- [The task]:
Your response should contain each line of the data that includes "split".

- [Provided records]:
★ ★ ★ ★ ★

Lemma suffix_cons_not (name : string) (parent : list string) :
  ¬ name :: parent `suffix_of` parent.
Proof. intros H%suffix_length. simpl in H. lia. Qed.


(** [mkdir(parents=True, exist_ok=True)]: it only adds directories, at the
    path and above it; when it returns the path is a directory; when it
    raises, nothing is at the path that was not there, and it raises the
    same again. *)
Lemma Path_mkdir_spec p : forall fs fs' o,
  Path_mkdir true true p fs = (fs', o) ->
  extends_by (call_new (umask_w fs) (Mkdir p)) fs fs' /\
  match o with
  | Return _ => is_dir fs' p = true
  | Raise e =>
      info fs' p = info fs p /\ Path_mkdir true true p fs' = (fs', Raise e)
  end.
Proof.
  induction p as [|name parent IH]; intros fs fs' o Hrun;
    pose proof Hrun as Hrun0; rewrite Path_mkdir_unfold in Hrun;
    unfold try_except in Hrun; revert Hrun.
  - rewrite (os_mkdir_raise fs [] EEXIST eq_refl). cbn [is_FileNotFoundError code].
    rewrite mkdir_exists_eq. destruct (is_dir fs []) eqn:Hd;
      intros [= <- <-]; (split; [apply extends_by_refl|]); done.
  - destruct (create_errno fs (name :: parent)) as [e|] eqn:E.
    + rewrite (os_mkdir_raise _ _ _ E). unfold is_FileNotFoundError.
      cbn [code]. destruct (decide (e = ENOENT)) as [->|Hne].
      * cbn [negb]. apply create_errno_ENOENT in E as (? & ? & [= <- <-] & Hs).
        assert (info fs parent = None) as Hn.
        { apply info_none, lookup_none_stat. eauto. }
        unfold bind at 1.
        destruct (Path_mkdir true true parent fs) as [fs1 [[]|e1]] eqn:Hp;
          apply IH in Hp as [Hext Ho].
        -- assert (extends_by (call_new (umask_w fs) (Mkdir (name :: parent))) fs fs1)
             as Hext'.
           { eapply extends_by_weaken; [|done].
             intros q m [? ->]. split; [by apply suffix_cons_r|done]. }
           assert (info fs1 (name :: parent) = info fs (name :: parent)) as Hsame.
           { destruct Hext as [_ Hext].
             destruct (Hext (name :: parent)) as [?|(_ & m & _ & Hsuf & _)]; [done|].
             by destruct (suffix_cons_not _ _ Hsuf). }
           rewrite Path_mkdir_single_spec.
           destruct (create_errno fs1 (name :: parent)) as [e2|] eqn:E2.
           ++ destruct (is_dir fs1 (name :: parent)) eqn:Hd;
                intros [= <- <-]; (split; [done|]); [done|].
              split; [done|].
              rewrite Path_mkdir_unfold. unfold try_except.
              rewrite (os_mkdir_raise _ _ _ E2). unfold is_FileNotFoundError.
              cbn [code]. destruct e2; try by rewrite mkdir_exists_eq, Hd.
              apply create_errno_ENOENT in E2 as (? & ? & [= <- <-] & Hs2).
              apply is_dir_lookup in Ho as [w Hw%lookup_stat]. congruence.
           ++ destruct (os_mkdir_return _ _ E2) as (fs2 & -> & Hm).
              intros [= <- <-]. apply mkdir_extends in Hm as [Hext2 Hd2].
              split; [|done].
              eapply extends_by_weaken; [|by eapply extends_by_trans].
              intros q m [?|[-> ->]]; [done|]. split; [done|].
              by rewrite (proj1 Hext).
        -- destruct Ho as [Hsame Hagain]. intros [= <- <-].
           split; [|split].
           ++ eapply extends_by_weaken; [|done].
              intros q m [? ->]. split; [by apply suffix_cons_r|done].
           ++ destruct Hext as [_ Hext].
              destruct (Hext (name :: parent)) as [?|(_ & m & _ & Hsuf & _)]; [done|].
              by destruct (suffix_cons_not _ _ Hsuf).
           ++ assert (stat fs1 parent = inl ENOENT) as Hs1.
              { eapply stat_ENOENT_stable; [done| |done|congruence].
                intros q m [_ ->]. eauto. }
              rewrite Path_mkdir_unfold. unfold try_except.
              rewrite (os_mkdir_raise fs1 (name :: parent) ENOENT)
                by (simpl; by rewrite Hs1).
              cbn [is_FileNotFoundError code negb]. unfold bind.
              by rewrite Hagain.
      * assert (match e with ENOENT => true | _ => false end = false) as ->
          by by destruct e.
        rewrite mkdir_exists_eq.
        destruct (is_dir fs (name :: parent)) eqn:Hd;
          intros [= <- <-]; (split; [apply extends_by_refl|]); done.
    + destruct (os_mkdir_return _ _ E) as (fs1 & -> & Hm).
      intros [= <- <-]. apply mkdir_extends in Hm as [Hext Hd].
      split; [|done]. eapply extends_by_weaken; [|done].
      by intros q m [-> ->].
Qed.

★ ★ ★ ★ ★

- [Solution below]:
      intros [= <- <-]; (split; [apply extends_by_refl|]); done.
             intros q m [? ->]. split; [by apply suffix_cons_r|done]. }
                intros [= <- <-]; (split; [done|]); [done|].
              split; [done|].
              split; [|done].
              intros q m [?|[-> ->]]; [done|]. split; [done|].
           split; [|split].
              intros q m [? ->]. split; [by apply suffix_cons_r|done].
          intros [= <- <-]; (split; [apply extends_by_refl|]); done.
      split; [|done]. eapply extends_by_weaken; [|done].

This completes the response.